Pulsar producers and consumers

The second differentiator of Pulsar is that the framework is built from the get-go with multi-tenancy in mind. What that means is that each Pulsar topic has a hierarchical management structure making the allocation of resources as well as the resource management and coordination between teams efficient and easy. With Pulsar’s multi-tenancy structure, data platform maintainers can onboard new teams with no friction as Pulsar provides resource isolation at the property (tenant), namespace or topic level, while at the same time data can be shared across the cluster for easy collaboration and coordination.

Apache Flink and Apache Pulsar

Finally, Pulsar’s flexible messaging framework unifies the streaming and queuing data consumption models and provides greater flexibility.
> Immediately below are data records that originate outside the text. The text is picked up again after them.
(* ===== verification/GoTs.v ===== *)
(** * A Go client and a TypeScript client

    With the handshake of the TypeScript SDK in the place of github.com/flynn/noise the
    sessions of the two SDKs are alike ([SessionAlike]); a Go client and a TypeScript client
    pair with each other, whichever of the two accepts the code, and converse. *)

From S2P Require Import Prelude Keys Json Wire SendQueue Suite Noise TsNoise CppNoise TsWire NoiseInterop SessionAlike TsClient TsFacts TsPair PeerStore Sdk SdkPair.

#[local] Existing Instance Ts.ts_lib.
#[local] Existing Instance Ts.ts_laws.

Local Abbreviation GoClient := Sdk.Client.
Local Abbreviation TsClient := TsClient.Client.
Local Abbreviation GoSession := Noise.noiseSession.
Local Abbreviation TsSession := Ts.NoiseSession.

(** ** Sessions *)

Section sessions.
Context `{SuiteLaws}.

(** The three messages between a session of each SDK. *)
Lemma go_initiates seed a A b B rb gi m1 m2 tr1 m3 gi1 : getPublicKey a = Some A → getPublicKey b = Some B →
  newInitiatorSession seed a = inr (gi, m1) →
  Ts.handleHandshakeMessage m1 (Ts.startAsResponder (MkKeyPair b B) rb) = Some (Some m2, tr1) →
  handleHandshakeMessage m2 gi = ((Some m3, true, None), gi1) →
  ∃ ti1 tr2, alike gi1 ti1 ∧ peerStatic gi1 = B ∧ Ts.handleHandshakeMessage m3 tr1 = Some (None, tr2) ∧
    Ts.isSettled tr1 = false ∧ Ts.isReady tr2 = true ∧ Ts.s_peerStaticKey tr2 = Some A ∧
    NoiseInterop.channel ti1 tr2 ∧ NoiseInterop.channel tr2 ti1.
Proof.
  intros HA HB Hi H1 H2. pose proof (alike_starts seed a A HA) as Hs. rewrite Hi in Hs. destruct Hs as (ti & Ht & Hal).
  destruct (alike_handles _ _ _ _ _ _ _ Hal (initiator_handshaking _ _ _ _ Hi) H2) as (ti1 & H2' & Hal1 & _).
  destruct (three_messages a A b B _ rb ti m1 m2 tr1 m3 ti1 HA HB Ht H1 H2') as (tr2 & H3 & Hset & R1 & K1 & R2 & K2 & C1 & C2).
  exists ti1, tr2. destruct (alike_ready _ _ Hal1 R1) as [_ Hp]. rewrite K1 in Hp. by split_and!.
Qed.

Lemma go_responds seed a A b B rb ti m1 gr m2 gr1 m3 ti1 : getPublicKey a = Some A → getPublicKey b = Some B →
  Ts.startAsInitiator (MkKeyPair b B) rb = Some (ti, m1) → newResponderSession seed a = inr gr →
  handleHandshakeMessage m1 gr = ((Some m2, false, None), gr1) →
  Ts.handleHandshakeMessage m2 ti = Some (Some m3, ti1) →
  ∃ gr2 tr2, handleHandshakeMessage m3 gr1 = ((None, true, None), gr2) ∧ alike gr2 tr2 ∧ peerStatic gr2 = B ∧
    Ts.isReady ti1 = true ∧ Ts.s_peerStaticKey ti1 = Some A ∧
    NoiseInterop.channel ti1 tr2 ∧ NoiseInterop.channel tr2 ti1.
Proof.
  intros HA HB Ht Hr H1 H2. destruct (alike_responds seed a A HA) as (gr' & Hr' & Hg & Hal).
  rewrite Hr in Hr'. injection Hr' as <-.
  destruct (alike_handles _ _ _ _ _ _ _ Hal Hg H1) as (tr1 & H1' & Hal1 & _).
  destruct (three_messages b B a A rb _ ti m1 m2 tr1 m3 ti1 HB HA Ht H1' H2) as (tr2 & H3 & Hset & R1 & K1 & R2 & K2 & C1 & C2).
  assert (status gr1 = statusHandshaking) as Hg1.
  { unfold alike in Hal1. unfold Ts.isSettled in Hset. by destruct (status gr1), (Ts.s_status tr1). }
  destruct (handleHandshakeMessage m3 gr1) as [[[rep dn] e] gr2] eqn:E3.
  destruct (alike_handles _ _ _ _ _ _ _ Hal1 Hg1 E3) as (tr2' & H3' & Hal2 & Hdn).
  rewrite H3 in H3'. injection H3' as <- <-. destruct (alike_ready _ _ Hal2 R2) as [Hg2 Hp]. rewrite K2 in Hp.
  pose proof (ready_without_error _ _ _ _ _ _ Hg1 Hg2 E3) as ->. rewrite Hdn, R2 by done. exists gr2, tr2. by split_and!.
Qed.

(** A Go session can take the place of a TypeScript session with the same randomness. *)
Lemma go_takes_initiator seed a A b B rb ti m1 m2 tr1 m3 ti1 : getPublicKey a = Some A → getPublicKey b = Some B →
  Ts.startAsInitiator (MkKeyPair a A) (λ _, seed) = Some (ti, m1) →
  Ts.handleHandshakeMessage m1 (Ts.startAsResponder (MkKeyPair b B) rb) = Some (Some m2, tr1) →
  Ts.handleHandshakeMessage m2 ti = Some (Some m3, ti1) →
  ∃ gi gi1, newInitiatorSession seed a = inr (gi, m1) ∧ handleHandshakeMessage m2 gi = ((Some m3, true, None), gi1).
Proof.
  intros HA HB Hi H1 H2. pose proof (alike_starts seed a A HA) as Hs.
  destruct (newInitiatorSession seed a) as [e|[gi m]] eqn:Ei; [congruence|]. destruct Hs as (t & Ht & Hal).
  rewrite Hi in Ht. injection Ht as <- <-. pose proof (initiator_handshaking _ _ _ _ Ei) as Hg.
  destruct (handleHandshakeMessage m2 gi) as [[[rep dn] e] gi1] eqn:E2.
  destruct (alike_handles _ _ _ _ _ _ _ Hal Hg E2) as (t' & Ht' & Hal' & Hdn). rewrite H2 in Ht'. injection Ht' as <- <-.
  destruct (three_messages a A b B _ rb ti m1 m2 tr1 m3 ti1 HA HB Hi H1 H2) as (_ & _ & _ & R1 & _).
  destruct (alike_ready _ _ Hal' R1) as [Hg' _]. pose proof (ready_without_error _ _ _ _ _ _ Hg Hg' E2) as ->.
  exists gi, gi1. by rewrite E2, Hdn, R1.
Qed.

Lemma go_takes_responder seed a A m1 m2 tr1 : getPublicKey a = Some A →
  Ts.handleHandshakeMessage m1 (Ts.startAsResponder (MkKeyPair a A) (λ _, seed)) = Some (Some m2, tr1) →
  ∃ gr gr1, newResponderSession seed a = inr gr ∧ handleHandshakeMessage m1 gr = ((Some m2, false, None), gr1).
Proof.
  intros HA H1. destruct (alike_responds seed a A HA) as (gr & Hr & Hg & Hal). exists gr.
  pose proof (first_reply _ _ _ _ _ H1) as Hst. destruct (handleHandshakeMessage m1 gr) as [[[rep dn] e] gr1] eqn:E1.
  destruct (alike_handles _ _ _ _ _ _ _ Hal Hg E1) as (t' & Ht' & Hal' & Hdn). rewrite H1 in Ht'. injection Ht' as <- <-.
  exists gr1. unfold alike in Hal'. rewrite Hst in Hal'. assert (e = None) as ->.
  { revert E1 Hal'. unfold handleHandshakeMessage, failLocked. rewrite decide_False by naive_solver.
    repeat case_match; intros [= <- <- <- <-]; cbn; congruence. }
  rewrite Hdn by done. unfold Ts.isReady. by rewrite Hst.
Qed.
End sessions.

(** ** Clients *)

Section clients.
Context `{SuiteLaws}.

(** A Go client and a TypeScript client with sessions that belong together. *)
Definition bridged (g : GoClient) (idG : string) (c : TsClient) (idT : string) : Prop :=
  ∃ na rg sg tg p pc n r tc, joined g idT na rg sg ∧ alike sg tg ∧
    stands c idG p pc n ∧ TsClient.active pc = Some r ∧ TsClient.sessions c !! r = Some tc ∧
    NoiseInterop.channel tg tc ∧ NoiseInterop.channel tc tg.

(** The Go client sends, and the relay passes the frame on; [None] if the client refuses to. *)
Definition go_says (i : TsClient.input) (k : nat) (idT : string) (m : bytes) (s : GoClient * TsClient) : option (GoClient * TsClient) :=
  let '(g, c) := s in
  match Sdk.Send idT m g with
  | (None, g') => f ← last (sends g'); c' ← step i (SocketBinary k (of_data f)) c; Some (g', c')
  | (Some _, _) => None
  end.

(** ... and the TypeScript client. *)
Definition ts_says (i : TsClient.input) (j : Sdk.input) (q : promise) (idG : string) (m : bytes) (s : GoClient * TsClient)
    : option (GoClient * TsClient) :=
  let '(g, c) := s in
  c' ← step i (Call (TsClient.Send q idG m)) c;
  match drop (length (sent (out c))) (sent (out c')) with
  | [OutBinary _ x] => Some (deliver j (OutFrame BinaryMessage x) g, c')
  | _ => None
  end.

(** What one side says to the other. *)
Inductive saying := FromGo (i : TsClient.input) (k : nat) (m : bytes) | FromTs (i : TsClient.input) (j : Sdk.input) (q : promise) (m : bytes).

Definition say (idG idT : string) (s : GoClient * TsClient) (x : saying) : option (GoClient * TsClient) :=
  match x with
  | FromGo i k m => go_says i k idT m s
  | FromTs i j q m => ts_says i j q idG m s
  end.

Fixpoint converse (idG idT : string) (l : list saying) (s : GoClient * TsClient) : option (GoClient * TsClient) :=
  match l with
  | [] => Some s
  | x :: l => s' ← say idG idT s x; converse idG idT l s'
  end.

(** What each side hears. *)
Definition for_go (idT : string) (l : list saying) : list Message :=
  omap (λ x, match x with FromTs _ j _ m => Some (MkMessage idT m (in_now j)) | _ => None end) l.
Definition for_ts (idG : string) (l : list saying) : list tsevent :=
  omap (λ x, match x with FromGo _ _ m => Some (MessageEvent idG m) | _ => None end) l.

Lemma go_heard i k g idG c idT m g' c' : bridged g idG c idT → go_says i k idT m (g, c) = Some (g', c') →
  bridged g' idG c' idT ∧ messages g' = messages g ∧ events (out c') = events (out c) ++ [MessageEvent idG m].
Proof.
  intros (na & rg & sg & tg & p & pc & n & r & tc & Jg & Hal & Hst & Ha & Hs & C1 & C2). unfold go_says.
  rewrite (joined_send m g idT na rg sg Jg). pose proof (alike_encrypts m sg tg Hal) as He.
  destruct (Ts.encrypt m tg) as [[x tg']|] eqn:Et; [|by destruct He as [e ->]]. destruct He as (sg' & -> & Hal').
  set (g1 := set_session rg sg' g). assert (sends (enqueueBinary envelopeTransport x g1) = sends g ++ [transportFrame x]) as -> by done.
  rewrite last_snoc. cbn [mbind option_bind]. destruct (channel_both _ _ _ _ _ C1 C2 Et) as (tc' & Hd & C1' & C2').
  destruct (turn_recv i k c idG p pc n r tc x m tc' Hst Ha Hs Hd) as (c1 & E1 & Hst1 & Hs1 & _ & He1).
  change (of_data (transportFrame x)) with (transport_frame x). rewrite E1. intros [= <- <-].
  split_and!; [|done..]. exists na, rg, sg', tg', p, pc, n, r, tc'. split_and!; try done.
  - by eapply joined_update.
  - by rewrite Hs1, lookup_insert_eq.
Qed.

Lemma ts_heard i j q g idG c idT m g' c' : bridged g idG c idT → ts_says i j q idG m (g, c) = Some (g', c') →
  bridged g' idG c' idT ∧ events (out c') = events (out c) ∧
  messages g' = if decide (length (messages g) < messagesCapacity) then messages g ++ [MkMessage idT m (in_now j)] else messages g.
Proof.
  intros (na & rg & sg & tg & p & pc & n & r & tc & Jg & Hal & Hst & Ha & Hs & C1 & C2). unfold ts_says.
  destruct (Ts.encrypt m tc) as [[x tc']|] eqn:Et.
  2:{ destruct (turn_send_fails i c idG p pc n r tc q m Hst Ha Hs Et) as (c1 & -> & Hsent).
      cbn [mbind option_bind]. rewrite Hsent, drop_all. done. }
  destruct (turn_send i c idG p pc n r tc q m x tc' Hst Ha Hs Et) as (c1 & -> & Hst1 & Hs1 & Hsent & He1 & _).
  cbn [mbind option_bind]. rewrite Hsent, drop_app_length. intros [= <- <-].
  destruct (channel_both _ _ _ _ _ C2 C1 Et) as (tg' & Hd & C2' & C1').
  pose proof (alike_decrypts x sg tg Hal) as Hx. rewrite Hd in Hx. destruct Hx as (sg' & Hdg & Hal').
  change (OutFrame BinaryMessage (transport_frame x)) with (transportFrame x). rewrite deliver_transport.
  unfold handleTransportEnvelope. rewrite (sole_singleton _ _ _ _ (proj1 Jg)). unfold recv, Sdk.session_of. simpl.
  rewrite (proj2 Jg), Hdg. change (messages (set_session rg sg' g)) with (messages g).
  split_and!; [|done|by case_decide]. exists na, rg, sg', tg', p, pc, n, r, tc'. split_and!; try done.
  - by case_decide; eapply joined_update.
  - by rewrite Hs1, lookup_insert_eq.
Qed.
As shown in the below diagram, Pulsar holds the data in the topic while multiple teams can consume the data independently depending on their workloads and data consumption patterns.

Apache Flink and Apache Pulsar

Pulsar’s view on data: Segmented data streams #

Apache Flink is a streaming-first computation framework that perceives batch processing as a special case of streaming. Flink’s view on data streams distinguishes batch and stream processing between bounded and unbounded data streams, assuming that for batch workloads the data stream is finite, with a beginning and an end.

Apache Pulsar has a similar perspective to that of Apache Flink with regards to the data layer. The framework also uses streams as a unified view on all data, while its layered architecture allows traditional pub-sub messaging for streaming workloads and continuous data processing or usage of Segmented Streams and bounded data stream for batch and static workloads.

Apache Flink and Apache Pulsar

With Pulsar, once a producer sends data to a topic, it is partitioned depending on the data traffic and then further segmented under those partitions — using Apache Bookkeeper as segment store — to allow for parallel data processing as illustrated in the diagram below. This allows a combination of traditional pub-sub messaging and distributed parallel computations in one framework.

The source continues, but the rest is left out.